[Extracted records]

(* ===== verification/Isolation.v ===== *)
(** * Every call keeps the discipline: snapshot isolation and atomic commit

    [sane] is the invariant of the whole program state.  Every call of the API
    keeps it, and does to the rest of the world only what [iso] allows; a call
    other than a successful [Commit] (and [Close]) does not change the published
    state. *)
From S2P Require Import Prelude GoSort Stats World Node KV Tree TreePath Cursor CursorSpec Cow Bucket Spill Tx DB.
From S2P Require Import CowSpec BucketSpec Frame FrameSpill Publish.
Local Open Scope st_scope.

(** [t] is an open write transaction. *)
Definition writer (txs : gmap tid Tx) (t : tid) : Prop :=
  ∃ tx, txs !! t = Some tx ∧ t_writable tx && t_db tx = true.

(** The writer lock is held exactly while a write transaction is open, and there
    is at most one. *)
Record lock_ok (txs : gmap tid Tx) (held : bool) : Prop := mkLockOk {
  lk_held : held = true ↔ ∃ t, writer txs t;
  lk_one : ∀ t t', writer txs t → writer txs t' → t = t'
}.

Lemma lock_ok_ext txs txs' held :
  (∀ t, writer txs' t ↔ writer txs t) → lock_ok txs held → lock_ok txs' held.
Proof. intros H [H1 H2]. split; [setoid_rewrite H; done|]. intros t t'. rewrite !H. auto. Qed.

Lemma writer_strip txs txs' t : strip <$> txs' = strip <$> txs → writer txs t → writer txs' t.
Proof.
  intros H (tx & Htx & Hw). destruct (strip_lookup _ _ _ _ H Htx) as (tx' & Htx' & Hs).
  exists tx'. split; [done|]. by destruct (strip_fields _ _ Hs) as (-> & -> & _).
Qed.

Lemma writer_insert txs t tx tx' u :
  txs !! t = Some tx → t_writable tx' && t_db tx' = t_writable tx && t_db tx →
  writer (<[t := tx']> txs) u ↔ writer txs u.
Proof.
  intros Ht He. unfold writer. setoid_rewrite lookup_insert. case_decide; [|done]. subst u.
  rewrite Ht. split; intros (y & [= <-] & Hy); eexists; (split; [done|]); congruence.
Qed.

(** Handles belong to transactions; a handle without a dirty set belongs to a
    read-only or closed one; cached handles exist. *)
Record sane (w : world) : Prop := mkSane {
  sn_core : core w;
  sn_handle : ∀ b x, w_bkts w !! b = Some x → ∃ tx, w_txs w !! b_tx x = Some tx ∧
    (b_dirty x = None → t_writable tx && t_db tx = false);
  sn_bctx : ∀ t tx name b, w_txs w !! t = Some tx → t_bctx tx !! name = Some b →
    ∃ x, w_bkts w !! b = Some x ∧ b_tx x = t;
  sn_lock : lock_ok (w_txs w) (db_rwlock (w_db w))
}.

(** What a call that publishes nothing does. *)
Record quiet (w w' : world) : Prop := mkQuiet {
  q_sane : sane w';
  q_iso : iso w w';
  q_state : db_state (w_db w') = db_state (w_db w)
}.

Lemma quiet_refl w : sane w → quiet w w.
Proof. intros H. split; auto. apply iso_refl, H. Qed.
Lemma quiet_trans w1 w2 w3 : quiet w1 w2 → quiet w2 w3 → quiet w1 w3.
Proof. intros [] []. split; [done|by eapply iso_trans|congruence]. Qed.

Lemma sane_evo w w' : sane w → evo w w' → sane w'.
Proof.
  intros [_ Hh Hb Hl] He. split; [apply He| | |].
  - intros b x Hx. destruct (e_bkts_old _ _ He _ _ Hx) as [x0 Hx0].
    destruct (e_bkts _ _ He _ _ Hx0) as (x' & Hx' & Ht & _ & _ & Hd & _). simplify_eq.
    destruct (Hh _ _ Hx0) as (tx & Htx & Himp). rewrite Ht.
    destruct (strip_lookup _ _ _ _ (e_txs _ _ He) Htx) as (tx' & Htx' & Hs). exists tx'. split; [done|].
    destruct (strip_fields _ _ Hs) as (-> & -> & _). intros Hn. apply Himp.
    destruct (b_dirty x0); [|done]. destruct Hd as [? Hd]; [eauto|]. congruence.
  - intros t tx' name b Htx' Hn. destruct (strip_lookup _ _ _ _ (eq_sym (e_txs _ _ He)) Htx') as (tx & Htx & Hs).
    destruct (strip_fields _ _ Hs) as (_ & _ & _ & Hbc). rewrite <- Hbc in Hn.
    destruct (Hb _ _ _ _ Htx Hn) as (x & Hx & Hxt). destruct (e_bkts _ _ He _ _ Hx) as (x' & ? & ? & _).
    exists x'. split; [done|congruence].
  - rewrite (e_db _ _ He). eapply lock_ok_ext; [|exact Hl]. pose proof (e_txs _ _ He).
    intros t. split; by apply writer_strip.
Qed.

Lemma evo_quiet w w' : sane w → evo w w' → quiet w w'.
Proof.
  intros Hs He. split; [by eapply sane_evo|by apply evo_iso|]. by rewrite (e_db _ _ He).
Qed.

(** ** The logic of quiet calls *)

Definition qsafe {A} (Q : A → world → Prop) (m : M A) (w : world) : Prop :=
  quiet w (m w).2 ∧ ∀ a w', m w = (Ret a, w') → Q a w'.

Lemma qsafe_ret {A} (Q : A → world → Prop) a w : sane w → Q a w → qsafe Q (st_ret a) w.
Proof. intros Hs HQ. split; [by apply quiet_refl|]. by intros ? ? [= <- <-]. Qed.
Lemma qsafe_stop {A} (Q : A → world → Prop) (m : M A) w r :
  sane w → m w = (r, w) → (∀ a, r ≠ Ret a) → qsafe Q m w.
Proof. intros Hs Hm Hr. unfold qsafe. rewrite Hm. split; [by apply quiet_refl|]. intros a w' [= Ha _]. by destruct (Hr a). Qed.
Lemma qsafe_safe {A} (Q : A → world → Prop) (m : M A) w : sane w → safe Q m w → qsafe Q m w.
Proof. intros Hs [He HQ]. split; [by apply evo_quiet|done]. Qed.
Lemma qsafe_bind {A B} (Q : A → world → Prop) (R : B → world → Prop) (m : M A) (f : A → M B) w :
  qsafe Q m w → (∀ a w', quiet w w' → Q a w' → qsafe R (f a) w') → qsafe R (st_bind m f) w.
Proof.
  intros [He HQ] Hf. unfold qsafe, st_bind. destruct (m w) as [[a| | |] w'] eqn:E; simpl in *; try by split.
  destruct (Hf a w' He (HQ _ _ eq_refl)) as [He' HR]. split; [by eapply quiet_trans|done].
Qed.
Lemma qsafe_eq {A} (Q : A → world → Prop) (m m' : M A) w : m w = m' w → qsafe Q m' w → qsafe Q m w.
Proof. unfold qsafe. by intros ->. Qed.
Lemma qsafe_get_db {B} (R : B → world → Prop) (f : DB → M B) w :
  qsafe R (f (w_db w)) w → qsafe R (st_bind get_db f) w.
Proof. done. Qed.
Lemma qsafe_get_bkt {B} (R : B → world → Prop) b (f : Bucket → M B) w :
  sane w → (∀ x, w_bkts w !! b = Some x → qsafe R (f x) w) → qsafe R (st_bind (get_bkt b) f) w.
Proof.
  intros Hs Hf. destruct (w_bkts w !! b) as [x|] eqn:E.
  - unfold qsafe. rewrite (bind_Ret _ _ _ _ _ (get_bkt_run _ _ _ E)). by apply Hf.
  - eapply (qsafe_stop _ _ _ (Panic PNilDeref)); [done| |done].
    unfold get_bkt, st_bind, st_get, st_deref. by rewrite E.
Qed.
Lemma qsafe_get_tx {B} (R : B → world → Prop) t (f : Tx → M B) w :
  sane w → (∀ x, w_txs w !! t = Some x → qsafe R (f x) w) → qsafe R (st_bind (get_tx t) f) w.
Proof.
  intros Hs Hf. destruct (w_txs w !! t) as [x|] eqn:E.
  - unfold qsafe. rewrite (bind_Ret _ _ _ _ _ (get_tx_run _ _ _ E)). by apply Hf.
  - eapply (qsafe_stop _ _ _ (Panic PNilDeref)); [done| |done].
    unfold get_tx, st_bind, st_get, st_deref. by rewrite E.
Qed.
Lemma qsafe_Assert {B} (R : B → world → Prop) c (f : unit → M B) w :
  sane w → qsafe R (f tt) w → qsafe R (st_bind (Assert c) f) w.
Proof. intros Hs Hf. destruct c; [exact Hf|]. by eapply (qsafe_stop _ _ _ (Panic PAssert)). Qed.

(** A walk only reads. *)
Lemma safe_walk {A B} (R : B → world → Prop) b s (m : gmap loc node → option loc → CM A) (f : A * list elemRef → M B) w :
  core w → (∀ r, safe R (f r) w) → safe R (st_bind (walk b s m) f) w.
Proof.
  intros Hc Hf. unfold walk. eapply (safe_bind (λ _ w', w' = w)); [|intros r w' _ ->; apply Hf].
  split; [destruct (w_bkts w !! b); [destruct (m _ _ _) as [[]]|]; by apply evo_refl|].
  intros a w'. destruct (w_bkts w !! b); [destruct (m _ _ _) as [[]]|]; naive_solver.
Qed.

- **What is required**: Reproduce the entries above exactly, but only the lines between the line holding "destruct (b_dirty x0);" and the line holding "exists x'. split; [done|congruence].", inclusive.

- **Task response**:
    destruct (b_dirty x0); [|done]. destruct Hd as [? Hd]; [eauto|]. congruence.
  - intros t tx' name b Htx' Hn. destruct (strip_lookup _ _ _ _ (eq_sym (e_txs _ _ He)) Htx') as (tx & Htx & Hs).
    destruct (strip_fields _ _ Hs) as (_ & _ & _ & Hbc). rewrite <- Hbc in Hn.
    destruct (Hb _ _ _ _ Htx Hn) as (x & Hx & Hxt). destruct (e_bkts _ _ He _ _ Hx) as (x' & ? & ? & _).
    exists x'. split; [done|congruence].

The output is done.